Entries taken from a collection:
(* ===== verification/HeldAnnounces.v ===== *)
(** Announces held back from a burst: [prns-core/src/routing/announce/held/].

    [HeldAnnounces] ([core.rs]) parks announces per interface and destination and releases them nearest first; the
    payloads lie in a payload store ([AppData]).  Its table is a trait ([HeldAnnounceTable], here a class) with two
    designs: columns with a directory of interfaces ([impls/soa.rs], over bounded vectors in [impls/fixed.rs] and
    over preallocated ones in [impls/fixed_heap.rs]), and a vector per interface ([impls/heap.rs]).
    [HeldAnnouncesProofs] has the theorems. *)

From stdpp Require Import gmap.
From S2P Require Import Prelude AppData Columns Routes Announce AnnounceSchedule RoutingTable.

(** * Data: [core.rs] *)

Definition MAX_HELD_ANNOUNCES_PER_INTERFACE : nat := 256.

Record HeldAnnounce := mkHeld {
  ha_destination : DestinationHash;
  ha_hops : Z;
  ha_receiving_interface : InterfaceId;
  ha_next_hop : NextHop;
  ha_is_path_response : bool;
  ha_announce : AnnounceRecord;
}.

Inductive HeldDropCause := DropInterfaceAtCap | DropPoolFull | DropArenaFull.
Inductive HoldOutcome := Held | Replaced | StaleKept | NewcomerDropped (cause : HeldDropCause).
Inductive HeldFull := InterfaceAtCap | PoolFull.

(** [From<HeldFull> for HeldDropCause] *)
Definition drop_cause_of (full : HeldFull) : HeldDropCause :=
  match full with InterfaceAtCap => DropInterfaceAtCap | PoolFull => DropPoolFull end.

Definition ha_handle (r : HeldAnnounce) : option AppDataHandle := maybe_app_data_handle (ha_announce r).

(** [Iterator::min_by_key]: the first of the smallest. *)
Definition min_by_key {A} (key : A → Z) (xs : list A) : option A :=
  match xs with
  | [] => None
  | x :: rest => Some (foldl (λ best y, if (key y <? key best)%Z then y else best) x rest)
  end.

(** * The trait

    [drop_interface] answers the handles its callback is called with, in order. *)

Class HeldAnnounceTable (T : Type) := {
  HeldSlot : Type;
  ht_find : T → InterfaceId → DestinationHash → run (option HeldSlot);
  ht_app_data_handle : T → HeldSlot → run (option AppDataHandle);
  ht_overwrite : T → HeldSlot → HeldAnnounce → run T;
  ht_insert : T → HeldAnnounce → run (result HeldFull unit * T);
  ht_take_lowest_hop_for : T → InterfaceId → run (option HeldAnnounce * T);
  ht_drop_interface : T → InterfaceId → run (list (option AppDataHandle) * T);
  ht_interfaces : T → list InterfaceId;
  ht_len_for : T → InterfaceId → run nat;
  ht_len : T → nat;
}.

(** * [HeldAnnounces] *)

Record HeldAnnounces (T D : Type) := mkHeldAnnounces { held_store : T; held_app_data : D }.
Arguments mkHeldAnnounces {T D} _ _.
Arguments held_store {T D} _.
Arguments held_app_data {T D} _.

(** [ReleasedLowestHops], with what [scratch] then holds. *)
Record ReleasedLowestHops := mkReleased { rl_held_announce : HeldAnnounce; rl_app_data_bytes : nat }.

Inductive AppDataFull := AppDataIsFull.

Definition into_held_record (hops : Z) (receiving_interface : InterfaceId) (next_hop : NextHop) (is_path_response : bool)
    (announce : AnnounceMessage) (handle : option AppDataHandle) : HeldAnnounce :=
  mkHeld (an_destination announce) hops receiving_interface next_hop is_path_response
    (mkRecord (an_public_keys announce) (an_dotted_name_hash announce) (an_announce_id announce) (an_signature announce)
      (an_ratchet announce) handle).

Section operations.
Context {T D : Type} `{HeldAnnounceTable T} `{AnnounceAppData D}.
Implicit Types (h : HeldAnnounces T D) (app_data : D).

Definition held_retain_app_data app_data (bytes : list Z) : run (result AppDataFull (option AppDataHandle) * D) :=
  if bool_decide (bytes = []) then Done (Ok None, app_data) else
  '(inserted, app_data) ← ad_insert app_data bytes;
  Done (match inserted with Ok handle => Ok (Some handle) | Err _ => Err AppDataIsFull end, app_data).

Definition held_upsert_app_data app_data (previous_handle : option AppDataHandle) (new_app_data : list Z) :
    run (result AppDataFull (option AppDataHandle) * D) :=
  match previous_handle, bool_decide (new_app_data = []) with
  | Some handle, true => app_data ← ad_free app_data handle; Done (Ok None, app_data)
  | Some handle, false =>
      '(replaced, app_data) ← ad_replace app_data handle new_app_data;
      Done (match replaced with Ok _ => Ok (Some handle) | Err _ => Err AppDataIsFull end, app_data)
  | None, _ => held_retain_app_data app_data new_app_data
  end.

...

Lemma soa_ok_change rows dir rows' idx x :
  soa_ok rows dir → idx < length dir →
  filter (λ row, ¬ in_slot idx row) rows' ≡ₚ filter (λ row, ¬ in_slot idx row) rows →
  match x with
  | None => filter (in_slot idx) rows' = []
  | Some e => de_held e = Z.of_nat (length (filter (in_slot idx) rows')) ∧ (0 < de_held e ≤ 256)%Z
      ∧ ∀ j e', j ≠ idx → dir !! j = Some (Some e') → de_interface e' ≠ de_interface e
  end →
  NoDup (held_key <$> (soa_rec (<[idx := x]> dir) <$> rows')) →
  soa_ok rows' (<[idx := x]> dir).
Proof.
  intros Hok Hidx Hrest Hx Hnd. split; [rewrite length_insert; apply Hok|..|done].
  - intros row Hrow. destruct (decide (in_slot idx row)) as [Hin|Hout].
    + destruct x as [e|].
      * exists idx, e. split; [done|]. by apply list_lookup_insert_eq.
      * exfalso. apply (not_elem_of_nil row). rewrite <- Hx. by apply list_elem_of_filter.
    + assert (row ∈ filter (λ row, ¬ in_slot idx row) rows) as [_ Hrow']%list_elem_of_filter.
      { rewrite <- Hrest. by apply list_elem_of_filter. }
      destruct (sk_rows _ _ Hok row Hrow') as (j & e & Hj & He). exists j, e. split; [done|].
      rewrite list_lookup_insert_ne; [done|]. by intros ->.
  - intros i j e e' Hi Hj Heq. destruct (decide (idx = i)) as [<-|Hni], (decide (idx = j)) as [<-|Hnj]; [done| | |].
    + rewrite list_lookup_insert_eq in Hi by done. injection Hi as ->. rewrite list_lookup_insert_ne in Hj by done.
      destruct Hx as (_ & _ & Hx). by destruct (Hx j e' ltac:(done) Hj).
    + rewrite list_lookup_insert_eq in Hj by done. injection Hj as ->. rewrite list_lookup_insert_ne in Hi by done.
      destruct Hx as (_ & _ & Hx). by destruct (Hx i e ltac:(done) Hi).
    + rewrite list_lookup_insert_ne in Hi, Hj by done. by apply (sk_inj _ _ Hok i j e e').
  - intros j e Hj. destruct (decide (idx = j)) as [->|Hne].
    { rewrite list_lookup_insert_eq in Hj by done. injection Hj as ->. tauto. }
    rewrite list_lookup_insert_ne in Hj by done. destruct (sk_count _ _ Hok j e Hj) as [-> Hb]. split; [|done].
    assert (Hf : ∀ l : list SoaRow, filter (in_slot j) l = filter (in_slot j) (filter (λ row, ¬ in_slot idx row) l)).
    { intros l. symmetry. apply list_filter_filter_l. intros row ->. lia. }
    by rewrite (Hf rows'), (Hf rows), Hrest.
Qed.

• **Your goal**
Your answer should be the lines above from the one containing "(** * The trait" through the one containing "mkHeld (an_destination announce)", copied exactly and with both ends kept.

• **Result of this exercise**
(** * The trait

    [drop_interface] answers the handles its callback is called with, in order. *)

Class HeldAnnounceTable (T : Type) := {
  HeldSlot : Type;
  ht_find : T → InterfaceId → DestinationHash → run (option HeldSlot);
  ht_app_data_handle : T → HeldSlot → run (option AppDataHandle);
  ht_overwrite : T → HeldSlot → HeldAnnounce → run T;
  ht_insert : T → HeldAnnounce → run (result HeldFull unit * T);
  ht_take_lowest_hop_for : T → InterfaceId → run (option HeldAnnounce * T);
  ht_drop_interface : T → InterfaceId → run (list (option AppDataHandle) * T);
  ht_interfaces : T → list InterfaceId;
  ht_len_for : T → InterfaceId → run nat;
  ht_len : T → nat;
}.

(** * [HeldAnnounces] *)

Record HeldAnnounces (T D : Type) := mkHeldAnnounces { held_store : T; held_app_data : D }.
Arguments mkHeldAnnounces {T D} _ _.
Arguments held_store {T D} _.
Arguments held_app_data {T D} _.

(** [ReleasedLowestHops], with what [scratch] then holds. *)
Record ReleasedLowestHops := mkReleased { rl_held_announce : HeldAnnounce; rl_app_data_bytes : nat }.

Inductive AppDataFull := AppDataIsFull.

Definition into_held_record (hops : Z) (receiving_interface : InterfaceId) (next_hop : NextHop) (is_path_response : bool)
    (announce : AnnounceMessage) (handle : option AppDataHandle) : HeldAnnounce :=
  mkHeld (an_destination announce) hops receiving_interface next_hop is_path_response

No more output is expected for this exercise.